Rajapaksa’s Gone, but Sri Lanka’s Crisis Is Far from Over

Rajapaksa’s Gone, but Sri Lanka’s Crisis Is Far from Over
People throng the official presidential residence for the second day after it was stormed in Colombo, Sri Lanka, July 11, 2022 (AP photo by Rafiq Maqbool).

Sri Lanka is facing tumultuous times. Recent months have seen unprecedented events, from monthslong protests against a deepening economic and political crisis, to mass resignations of government officials, to the resignation of a prime minister in May. Then, on July 9, massive protests led then-President Gotabaya Rajapaksa to promise to resign. After several days of uncertainty, he fled the country—first to the Maldives and then to Singapore—and finally transmitted his letter of resignation on July 14.

These remarkable developments, precipitated by the largest citizen mobilization the country has ever witnessed, would have been unthinkable until recently.

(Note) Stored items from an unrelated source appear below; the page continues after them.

Lemma resolveKey_attribute key req actual : attribute req key actual ↔ resolveKey key req = actual.
Proof.
  split.
  - intros []; [apply resolve_tag|by apply resolve_user|by apply resolve_request|by apply resolve_nothing].
  - intros <-. destruct (HasPrefix key "resource.tags.") eqn:H1.
    { apply HasPrefix_spec in H1 as [k ->]. rewrite resolve_tag. constructor. }
    destruct (HasPrefix key "user.") eqn:H2.
    { apply HasPrefix_spec in H2 as [r ->]. destruct (SplitN_two r) as (k & _ & _ & Hk).
      rewrite (resolve_user r k) by done. by constructor. }
    destruct (HasPrefix key "request.") eqn:H3.
    { apply HasPrefix_spec in H3 as [r ->]. destruct (SplitN_two r) as (k & _ & _ & Hk).
      rewrite (resolve_request r k) by done. by constructor. }
    assert (∀ name, key ≠ "resource.tags." +:+ name ∧ key ≠ "user." +:+ name ∧ key ≠ "request." +:+ name) as H.
    { intros name. split_and!; intros ->.
      - assert (HasPrefix ("resource.tags." +:+ name) "resource.tags." = true) by (apply HasPrefix_spec; eauto). congruence.
      - assert (HasPrefix ("user." +:+ name) "user." = true) by (apply HasPrefix_spec; eauto). congruence.
      - assert (HasPrefix ("request." +:+ name) "request." = true) by (apply HasPrefix_spec; eauto). congruence. }
    rewrite resolve_nothing by done. by constructor.
Qed.

Lemma evalOp_satisfies op actual expected : evalOp op actual expected = true ↔ satisfies actual expected op.
Proof.
  split.
  - destruct (decide (op ∈ ["equals"; "not_equals"; "starts_with"; "contains"; "in"; "not_in"])) as [Hop|Hop].
    + repeat (apply elem_of_cons in Hop as [->|Hop]); [..|by apply elem_of_nil in Hop]; cbn [evalOp]; intros H.
      * apply bool_decide_eq_true in H. by constructor.
      * apply negb_true_iff, bool_decide_eq_false in H. by constructor.
      * apply HasPrefix_spec in H as [rest H]. by econstructor.
      * apply str_contains_spec in H as (a & b & H). by econstructor.
      * destruct (unmarshal_strings expected) as [vals|] eqn:E; [|done].
        apply bool_decide_eq_true in H. by econstructor.
      * constructor. intros vals E. rewrite E in H. by apply negb_true_iff, bool_decide_eq_false in H.
    + rewrite !elem_of_cons in Hop. unfold evalOp. intros H. by repeat (case_match; simplify_eq); destruct Hop; auto 10.
  - intros [H|H|rest H|before after H|vals H1 H2|H]; cbn [evalOp].
    + by apply bool_decide_eq_true.
    + by apply negb_true_iff, bool_decide_eq_false.
    + apply HasPrefix_spec. eauto.
    + apply str_contains_spec. eauto.
    + rewrite H1. by apply bool_decide_eq_true.
    + destruct (unmarshal_strings expected) as [vals|]; [|done]. apply negb_true_iff, bool_decide_eq_false. auto.
Qed.

Lemma applicable_governs req db p : applicable req db p ↔ governs req db p.
Proof.
  unfold applicable, governs, applies. rewrite !andb_true_iff, matchResource_covers, matchAction_listed.
  destruct (unmarshal_conditions (Conditions p)) as [cs|]; [|naive_solver].
  assert (evaluateConditions cs req = true ↔
          ∀ c, c ∈ cs → ∃ actual, attribute req (Key c) actual ∧ satisfies actual (Value c) (Operator c)) as ->.
  { unfold evaluateConditions. rewrite forallb_elem. split; intros H c Hc; specialize (H c Hc).
    - exists (resolveKey (Key c) req). by rewrite resolveKey_attribute, <-evalOp_satisfies.
    - destruct H as (actual & <-%resolveKey_attribute & H). by apply evalOp_satisfies. }
  naive_solver.
Qed.

Lemma decision req db :
  ∃ r, Evaluate None req db = Ok r ∧
    ((r = default_allow ∧ ∀ p, ¬ applicable req db p) ∨
     ∃ p, r = verdict p ∧ applicable req db p ∧ ∀ q, applicable req db q → Priority p <= Priority q).
Proof.
  eexists. split; [reflexivity|].
  assert (∀ p, p ∈ by_priority (filter (λ p, Enabled p = true) db) ↔ p ∈ db ∧ Enabled p = true) as Hin.
  { intros p. rewrite by_priority_perm, list_elem_of_filter. tauto. }
  destruct (List.find _ _) as [p|] eqn:E; [right|left].
  - apply (find_first _ (λ p q, Priority p <= Priority q)) in E as (H1 & H2 & H3);
      [|apply by_priority_sorted|intros; lia].
    apply Hin in H1 as [H1 H4]. exists p. split; [done|]. split; [done|]. intros q (Hq1 & Hq2 & Hq3).
    apply H3; [by apply Hin|done].
  - split; [done|]. intros p (H1 & H2 & H3). eapply find_none_elem in E; [|by apply Hin]. congruence.
Qed.

(** C34: Among the enabled policies that govern a request (the pattern covers its
    resource, its action is listed, and each condition holds of the attribute its key
    denotes) one that no other precedes in priority decides: the request is allowed
    exactly when its effect is to allow. Without such a policy it is allowed. This
    holds for every order in which the database returns policies of one priority. *)
Theorem decision_by_priority req db :
  ∃ r, Evaluate None req db = Ok r ∧
    ((∃ p, governs req db p ∧ (∀ q, governs req db q → Priority p <= Priority q) ∧
        (Allowed r = true ↔ Effect p = "allow") ∧ MatchedPolicy r = Name p) ∨
     ((∀ p, ¬ governs req db p) ∧ Allowed r = true ∧ MatchedPolicy r = "")).
Proof.
  setoid_rewrite <-applicable_governs.
  destruct (decision req db) as (r & Hr & [[-> H]|(p & -> & Hp & Hmin)]); eexists; (split; [exact Hr|]).
  - by right.
  - left. exists p. split_and!; [done..|apply bool_decide_eq_true|done].
Qed.

Context {defaults : Defaults}.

In November 2019, Gotabaya, who is a member of the politically powerful Rajapaska family, was elected president by a landslide, and in 2020, his party won a majority of seats in Parliament. This paved the way for him to consolidate power and push the country even closer to authoritarianism, extending his family’s hold on the country, which had already spanned a large part of the previous two decades.

In fact, many of the recent political and economic developments are attributable to the Rajapaksas. Former President Mahinda Rajapaksa, Gotabaya’s older brother, took office in 2005 and oversaw the brutal end to the country’s decadeslong civil war with the Liberation Tigers of Tamil Eelam, better known as the Tamil Tigers. By the end, Sri Lanka’s military had been accused of human rights violations and war crimes. As a result, several Western economies shunned the country as it began rebuilding from war, and Sri Lanka struggled to secure foreign investment.